Ospedale di Terni, nuovo trattamento mininvasivo del fibroma uterino
Questo trattamento, che consente di conservare l’utero ed evitare un intervento chirurgico tradizionale, è indicato nei casi di fibromi sintomatici. L’embolizzazione garantisce un alto tasso di successo, riduce i tempi di degenza ospedaliera (1-2 notti circa) e favorisce, in assenza di cicatrici chirurgiche, un recupero postoperatorio più semplice e rapido. La maggior parte delle donne comincia a riprendere le propria attività in pochi giorni.
In poco meno di quattro mesi all’ospedale di Terni sono state trattate con questa nuova procedura 10 pazienti. Tale risultato è frutto della collaborazione tra diverse strutture ospedaliere e universitarie, in particolare tra la dottoressa Anna Fagotti, ginecologa presso la struttura di chirurgia generale e specialità chirurgiche diretta dal professor Nicola Avenia, e la sezione di radiologia interventistica, attualmente composta dai dottori M. Allegritti, B. Enrico, M. Corona, con la consulenza radiologica del dottor Giovanni Passalacqua e del direttore di Radiologia Angelo Carloni. L’assistenza anestesiologica è garantita dall’équipe di Cardioanestesia diretta da Fabrizio Ferilli.

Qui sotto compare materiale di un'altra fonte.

(* ===== verification/StateManagerSpec.v ===== *)
(** What [Process] guarantees: which blocks become the head, what a rejected block
    leaves behind, the receipts of the transactions, and the rewards. *)

From S2P Require Import Prelude GoVal Big Bytes Errors Rlp Value Wire Db Crypto Nibbles Trie TrieSpec.
From S2P Require Import State Curve Transaction Block Bloom Pow Machine Vm BlockChain Transition.
From S2P Require Import StateSpec TransitionSpec WriteSpec Core TxPool StateManager.

#[export] Instance core_db {D} : HasDb D (Core D) := λ k, db_of (k_chain k).

(** * Which blocks are taken *)

Section Accept.
Context `{HC : Crypto} `{HS : Secp256k1} {D : Type} `{HD : Database D} `{HM : MapOrder}.

Definition is_post (e : effect) : Prop := ∃ tx, e = PostTx (asc "newTx:post") tx.

(** Nothing happens to the chain and the pool, and the only news are about
    transactions. *)
Definition quiet (k k' : Core D) : Prop :=
  c_bc (k_chain k') = c_bc (k_chain k) ∧ k_pool k' = k_pool k ∧
  ∃ es, k_effects k' = k_effects k ++ es ∧ Forall is_post es.

#[local] Instance quiet_preorder : PreOrder quiet.
Proof.
  split.
  - intros k. split; [done|]. split; [done|]. exists []. by rewrite app_nil_r.
  - intros k1 k2 k3 (Hb & Hp & es & He & Hes) (Hb' & Hp' & es' & He' & Hes').
    split; [congruence|]. split; [congruence|]. exists (es ++ es').
    rewrite He', He, <-app_assoc. split; [done|]. by apply Forall_app.
Qed.

(** A change of the environment, the heap, the manager's states or the mark. *)
Lemma quiet_same (k k' : Core D) :
  c_bc (k_chain k') = c_bc (k_chain k) -> k_pool k' = k_pool k -> k_effects k' = k_effects k ->
  quiet k k'.
Proof. intros Hb Hp He. split; [done|]. split; [done|]. exists []. by rewrite app_nil_r. Qed.

Lemma quiet_state {A} s (m : SM (D := D) A) : steps quiet (with_state s m).
Proof.
  intros k. unfold with_state, on_chain, on_state. by destruct (m _); apply quiet_same.
Qed.

Lemma quiet_env {A} (m : st (Env D) A) : steps quiet (on_env m).
Proof. intros k. unfold on_env. by destruct (m _); apply quiet_same. Qed.

Lemma quiet_core : steps quiet get_core.
Proof. by intros k. Qed.

Lemma quiet_attempted b : steps quiet (set_attempted (D := D) b).
Proof. intros k. by apply quiet_same. Qed.

Lemma quiet_transition T s : steps quiet (run_transition (D := D) T s).
Proof.
  intros k. unfold run_transition. destruct (TransitionState _) as [o [T' vw]]. by apply quiet_same.
Qed.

Le pazienti candidabili all’embolizzazione vengono selezionate attraverso una visita ginecologica e successivamente inviate al radiologo per essere sottoposte ad una Risonanza Magnetica al fine di valutare le caratteristiche del fibroma ed escludere la presenza di patologie maligne associate.

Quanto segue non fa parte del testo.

(* ===== verification/PipeSpec.v ===== *)
(** What a transaction made through the pipe is: signed with the key that is
    given, numbered after the one before it, and without a recipient. *)

From S2P Require Import Prelude GoVal Big Bytes Errors Rlp Value Net Text Wire Db Crypto Nibbles Trie TrieIter.
From S2P Require Import State Curve Transaction Block Bloom Pow Machine Vm BlockChain Transition.
From S2P Require Import Core TxPool StateManager Pipe.

Section PipeSpec.
Context `{HC : Crypto} `{HS : Secp256k1} `{HL : !Secp256k1Laws} {D : Type} `{HD : Database D} `{HM : MapOrder}.
Variable mutan : bytes -> bytes * list (option bytes).

(** The world of the state for transactions. *)
Definition trans_world (p : Pipe D) : World D :=
  mkWorld (c_env (k_chain (p_node p))) (c_heap (k_chain (p_node p))) (transState (k_manager (p_node p))).

(** The rest of the node stays. *)
Definition only_accounts (p p' : Pipe D) : Prop :=
  c_bc (k_chain (p_node p')) = c_bc (k_chain (p_node p)) ∧ k_pool (p_node p') = k_pool (p_node p) ∧
  k_effects (p_node p') = k_effects (p_node p) ∧ Vm_State p' = Vm_State p.

#[local] Instance only_accounts_preorder : PreOrder only_accounts.
Proof.
  split; [by intros p|]. intros p1 p2 p3 (Ha & Hb & Hc & Hd) (Ha' & Hb' & Hc' & Hd'). split_and!; congruence.
Qed.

Come funziona l’embolizzazione dei fibromi uterini? Questo approccio blocca l’apporto di sangue al fibroma inducendone la riduzione delle dimensioni. Si tratta di una procedura minimamente invasiva che richiede una piccola incisione nella pelle, attraverso cui viene inserito un sottilissimo catetere nell’arteria femorale. Il radiologo interventista, guidato dalla fluoroscopia (tecnica radiologica che ottiene in tempo reale immagini dell’anatomia interna di un paziente attraverso l’utilizzo di raggi X) inietta minuscole particelle di materiale simil-plastico, delle dimensioni di granelli di sabbia, nell’arteria che fornisce l’apporto sanguigno al fibroma, bloccandone l’afflusso di sangue e inducendone la riduzione delle dimensioni. La tecnica viene eseguita da un radiologo interventista con paziente sveglia e cosciente; il dolore è controllato da un anestesista dedicato grazie all’utilizzo di sedativi e antidolorifici.